Question

Find the value of \[p\] and \[q\] for which the system of equations has an infinite number of solutions \[2x + 3y = 7\] and \[(p + q)x + (2p – q)y = 21\] .

Answer 1

Hint: In this question, we need to find the value of \[p\] and \[q\] in the system of equations \[2x + 3y = 7\] and \[(p + q)x + (2p – q)y = 21\] which has infinite number of solutions. First , we can rewrite both the equations such that their right hand sides are equal to zero. Then ,we can know the concept of the consistent equations. Then we need to solve the equations to get the value of \[p\] and \[q\].

Complete answer:
Given two equations \[2x + 3y = 7\] and \[(p + q)x + (2p – q)y = 21\] which have infinitely many solutions.
Now we can rewrite both the equations such that their right hand sides are equal to zero.
That is \[2x + 3y = 7\] can be rewritten as \[2x + 3y – 7 = 0\] and \[(p + q)x + (2p – q)y = 21\] can be rewritten as \[(p + q)x + (2p – q)y – 21 = 0\] .
We can know the concept of the consistent equations.
Let us consider two equations \[a_{1}x + b_{1}y + c_{1} = 0\] and \[a_{2}x + b_{2}y + c_{2} = 0\] .
We can conclude that the lines will have infinitely many solutions when the lines are coincident.
If the two lines are coincident,
That is \[\dfrac{a_{1}}{a_{2}} = \dfrac{b_{1}}{b_{2}} = \dfrac{c_{1}}{c_{2}}\]
Also if the lines are not coincident,
That is \[\dfrac{a_{1}}{a_{2}} = \dfrac{b_{1}}{b_{2}} \neq \dfrac{c_{1}}{c_{2}}\]
Here is the system of equations \[2x + 3y = 7\] and \[(p + q)x + (2p – q)y = 21\] which has an infinite number of solutions.
Here \[a_{1} = 2\ ,\ b_{1} = 3\ ,\ c_{1} = - 7\] and \[a_{2} = \left( p + q \right),b_{2} = \left( 2p – q \right),c_{2} = - 21\].
Now we can use the condition of consistent equations.
We get,
\[\Rightarrow \dfrac{2}{p + q} = \dfrac{3}{2p – q} = - \dfrac{7}{- 21}\]
On simplifying,
We get,
\[\dfrac{2}{p + q} = \dfrac{3}{2p – q} = \dfrac{1}{3}\]
By using this we can easily find out the value of \[p\] and \[q\].
Let us consider \[\dfrac{2}{p + q} = \dfrac{1}{3}\]
On cross multiplying,
We get,
\[\Rightarrow \ 2 \times 3 = p + q\]
On simplifying,
We get,
\[6 = p + q\] ••• (1)
Now let us consider \[\dfrac{3}{2p – q} = \dfrac{1}{3}\]
On cross multiplying,
We get,
\[9 = 2p – q\] ••• (2)
Now we need to solve equations (1) and (2) in order to find the value of \[p\] and \[q\].
On adding equation (1) and (2) ,
We get,
\[3p = 15\]
On dividing both sides by \[3\] ,
We get,
\[\Rightarrow \ p = \dfrac{15}{3}\]
On simplifying,
We get, \[p = 5\]
Now on putting \[p = 5\] in equation (1) ,
We get,
\[6 = 5 + q\]
On subtracting both sides by \[5\] ,
We get,
\[\Rightarrow \ q = 6 – 5\]
On simplifying,
We get,
\[q = 1\]
Thus we get the value of \[p = 5\] and \[q = 1\] .
Final answer :
The given system of equations \[2x + 3y = 7\] and \[(p + q)x + (2p – q)y = 21\] will have an infinite number of solutions if \[p = 5\] and \[q = 1\] .
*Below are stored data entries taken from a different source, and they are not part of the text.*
(* ------------------------------------------------------------------ *)
(** ** Vocabulary of the statements *)

(** Some layer of the response has category [BACKGROUND]. *)
Definition responseHasBackground (rawData : GeminiService.RawData) : bool :=
  existsb (fun l => ElementType_eqb (GeminiService.raw_type l) BACKGROUND)
          (GeminiService.raw_layers rawData).

(** The layer carries the identifier of the synthesized background. *)
Definition isSynthesized (l : LayerData) : bool :=
  String.eqb (id l) "layer-bg-default".

Definition is_digit (c : ascii) : bool :=
  ((48 <=? nat_of_ascii c) && (nat_of_ascii c <=? 57))%nat.

Fixpoint all_digits (s : string) : bool :=
  match s with
  | EmptyString => true
  | String c rest => is_digit c && all_digits rest
  end.

(** [l] with its visibility flag negated and nothing else changed. *)
Definition flipped (l : LayerData) : LayerData :=
  {| id := id l; label := label l; type := type l; subtype := subtype l;
     confidence := confidence l; box := box l; zIndex := zIndex l;
     dominantColor := dominantColor l; visible := negb (visible l);
     maskUrl := maskUrl l |}.

(** Concrete responses and sessions used to exercise the statements. *)
Module Samples.
Import GeminiService.

Definition clock (i : nat) : Z := (1700000000000 + Z.of_nat i)%Z.

Definition API_KEY : option string := Some "test-key"%string.

Definition rawLayer (t : ElementType) (c : option Q) (z : Z) : RawLayer :=
  {| raw_label := "Hero"; raw_type := t; raw_subtype := None;
     raw_confidence := c;
     raw_ymin := 100; raw_xmin := 200; raw_ymax := 900; raw_xmax := 800;
     raw_zIndex := z; raw_dominantColor := "#ff0000" |}.

Definition rawAnalysis (b : option string) (cx : option Q) : RawAnalysis :=
  {| raw_ruleOfThirdsScore := 70; raw_visualBalanceScore := 60;
     raw_dominantColors := ["#ff0000"%string];
     raw_brightnessMap := b; raw_contrastLevel := None;
     raw_suggestions := ["Increase contrast"%string];
     raw_eyeContact := true;
     raw_weightCenterX := cx; raw_weightCenterY := None |}.

Definition response (ls : list RawLayer) : RawData :=
  {| raw_layers := ls; raw_analysis := rawAnalysis None None |}.

(** Stacking orders [3,1,2], the middle layer a background. *)
Definition threeLayers : RawData :=
  response [rawLayer PERSON (Some (Double.round 0.8)) 3;
            rawLayer BACKGROUND None 1;
            rawLayer TEXT (Some (Double.round 0.7)) 2].

(** No background, stacking orders from 1 up. *)
Definition noBackground : RawData :=
  response [rawLayer PERSON (Some (Double.round 0.8)) 3; rawLayer TEXT None 1].

(** No background, and a layer stacked below order 0. *)
Definition belowZero : RawData :=
  response [rawLayer PERSON (Some (Double.round 0.8)) (-1)].

(** Present but falsy values: confidence 0, an empty brightness
    description, weight centre at the left edge. *)
Definition falsyValues : RawData :=
  {| raw_layers := [rawLayer BACKGROUND (Some 0) 1];
     raw_analysis := rawAnalysis (Some EmptyString) (Some 0) |}.

Definition image : ImageProcessing.HTMLImageElement :=
  {| ImageProcessing.src := "data:image/png;base64,iVBORw0KGgo=";
     ImageProcessing.naturalWidth := 1280;
     ImageProcessing.naturalHeight := 720 |}.

Definition noContext : ImageProcessing.Document :=
  {| ImageProcessing.getContext2d := None;
     ImageProcessing.toDataURL := fun _ _ => JS.Throw "SecurityError" |}.

(** A session that submitted an image and saw the call rejected. *)
Definition failedSession : App.Hooks :=
  App.handle
    (App.AnalysisSettled clock API_KEY (Rejected "Failed to fetch"))
    (App.handle (App.ImageSelected "data:image/png;base64,iVBORw0KGgo=")
       App.initial).

(** A session showing the analysis of [threeLayers]. *)
Definition editingSession : App.Hooks :=
  App.handle
    (App.AnalysisSettled clock API_KEY (Parsed threeLayers))
    (App.handle (App.ImageSelected "data:image/png;base64,iVBORw0KGgo=")
       App.initial).

(** The same session after the user picked the first listed layer and
    then pressed "New Project". *)
Definition restartedSession : App.Hooks :=
  App.handle App.NewProject
    (App.handle (App.SelectLayer (Some "layer-1-1700000000001"%string))
       editingSession).

(** Two files chosen before the first one is read: both analyses are
    under way together; the first resolves, then the second is
    rejected. *)
Definition racedSession : App.Hooks :=
  App.handle
    (App.AnalysisSettled clock API_KEY (Rejected "Failed to fetch"))
    (App.handle
       (App.AnalysisSettled clock API_KEY (Parsed threeLayers))
       (App.handle (App.ImageSelected "data:image/png;base64,AAAA")
          (App.handle
             (App.ImageSelected "data:image/png;base64,iVBORw0KGgo=")
             App.initial))).
End Samples.

(* ------------------------------------------------------------------ *)
(** ** String methods used by the components

    A string is a sequence of code units below 256. *)

Module Strings.

(** The class [\s] on code units below 256: tab, line feed, vertical tab,
    form feed, carriage return, space and no-break space. *)
Definition is_whitespace (c : ascii) : bool :=
  let n := nat_of_ascii c in
  (((9 <=? n) && (n <=? 13)) || (n =? 32) || (n =? 160))%nat.

(** [s.replace(/\s+/g, '_')]: every maximal run of whitespace becomes one
    underscore.  [in_run] tells that the previous code unit was
    whitespace, so that the run has its underscore already. *)
Fixpoint replace_runs (in_run : bool) (s : string) : string :=
  match s with
  | EmptyString => EmptyString
  | String c rest =>
      if is_whitespace c
      then if in_run
           then replace_runs true rest
           else String "_" (replace_runs true rest)
      else String c (replace_runs false rest)
  end.

Definition replace_whitespace (s : string) : string := replace_runs false s.

Fixpoint has_whitespace (s : string) : bool :=
  match s with
  | EmptyString => false
  | String c rest => is_whitespace c || has_whitespace rest
  end.

(** [s.split(sep)] for a separator of one code unit. *)
Fixpoint split (sep : ascii) (s : string) : list string :=
  match s with
  | EmptyString => [EmptyString]
  | String c rest =>
      if Ascii.eqb c sep
      then EmptyString :: split sep rest
      else match split sep rest with
           | piece :: pieces => String c piece :: pieces
           | [] => [String c EmptyString]
           end
  end.

Fixpoint contains (sep : ascii) (s : string) : bool :=
  match s with
  | EmptyString => false
  | String c rest => Ascii.eqb c sep || contains sep rest
  end.

End Strings.

(** src/App.tsx, line 37: [base64.split(',')[1]], the payload handed to
    [analyzeThumbnail]; [None] stands for [undefined]. *)
Definition base64Data (base64 : string) : option string :=
  nth_error (Strings.split "," base64) 1.

(* ------------------------------------------------------------------ *)
(** ** src/utils/imageProcessing.ts: [downloadFile] *)

Module Downloads.

(** What [downloadFile] touches of the page: the children of
    [document.body] by node identity, the identity the next created
    element receives, and the saves started so far, each with its address
    and file name. *)
Record Page : Type := mkPage {
  body : list nat;
  fresh : nat;
  saves : list (string * string)
}.

(** An [<a>] element: its identity and the two attributes that are set. *)
Record Anchor : Type := mkAnchor {
  node : nat;
  href : string;
  download : string
}.

Definition createElement_a (p : Page) : Anchor * Page :=
  ({| node := fresh p; href := EmptyString; download := EmptyString |},
   {| body := body p; fresh := S (fresh p); saves := saves p |}).

Definition detach (n : nat) (children : list nat) : list nat :=
  filter (fun m => negb (Nat.eqb m n)) children.

(** [document.body.appendChild(a)]: a node already in the tree moves. *)
Definition appendChild (a : Anchor) (p : Page) : Page :=
  {| body := detach (node a) (body p) ++ [node a];
     fresh := fresh p;
     saves := saves p |}.

(** [a.click()] on an anchor that carries a [download] attribute. *)
Definition click (a : Anchor) (p : Page) : Page :=
  {| body := body p;
     fresh := fresh p;
     saves := saves p ++ [(href a, download a)] |}.

(** [document.body.removeChild(a)]: throws when [a] is no child. *)
Definition removeChild (a : Anchor) (p : Page) : JS.Completion Page :=
  if existsb (Nat.eqb (node a)) (body p)
  then JS.Return {| body := detach (node a) (body p);
                    fresh := fresh p;
                    saves := saves p |}
  else JS.Throw "NotFoundError".

Definition downloadFile (dataUrl filename : string) (p : Page)
  : JS.Completion Page :=
  let created := createElement_a p in
  let link := {| node := node (fst created);
                 href := dataUrl;
                 download := filename |} in
  removeChild link (click link (appendChild link (snd created))).

(** Every child of the body was created before the next element will be. *)
Definition well_formed (p : Page) : Prop :=
  Forall (fun n => (n < fresh p)%nat) (body p).

End Downloads.

(* ------------------------------------------------------------------ *)
(** ** src/components/LayerList.tsx *)

Module LayerList.
Import ImageProcessing.

(** The [thumbnails] state, a [Record<string, string>]: its own
    properties in creation order. *)
Definition Thumbnails : Type := list (string * string).

(** [thumbnails[k]]: [None] for [undefined]. *)
Fixpoint get (k : string) (o : Thumbnails) : option string :=
  match o with
  | [] => None
  | (k', v) :: rest => if String.eqb k k' then Some v else get k rest
  end.

(** [o[k] = v]. *)
Fixpoint set (k v : string) (o : Thumbnails) : Thumbnails :=
  match o with
  | [] => [(k, v)]
  | (k', v') :: rest =>
      if String.eqb k k' then (k', v) :: rest else (k', v') :: set k v rest
  end.

(** Truthiness of [thumbnails[k]]: [undefined] and [""] are falsy. *)
Definition truthy (v : option string) : bool :=
  match v with
  | Some (String _ _) => true
  | _ => false
  end.

(** [{ ...prev, ...newThumbs }]. *)
Definition spread (prev newThumbs : Thumbnails) : Thumbnails :=
  fold_left (fun o kv => set (fst kv) (snd kv) o) newThumbs prev.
Note: In order to simplify these types of questions, we should have a strong grip over the consistent equations. Mathematically , a system of linear or nonlinear equations is known as the consistent equations if there is at least one set of values for the unknowns that satisfies all of the equations. Similarly, a system of linear or nonlinear equations is known as the inconsistent equations if there is no set of values for the unknowns that satisfies all of the equations.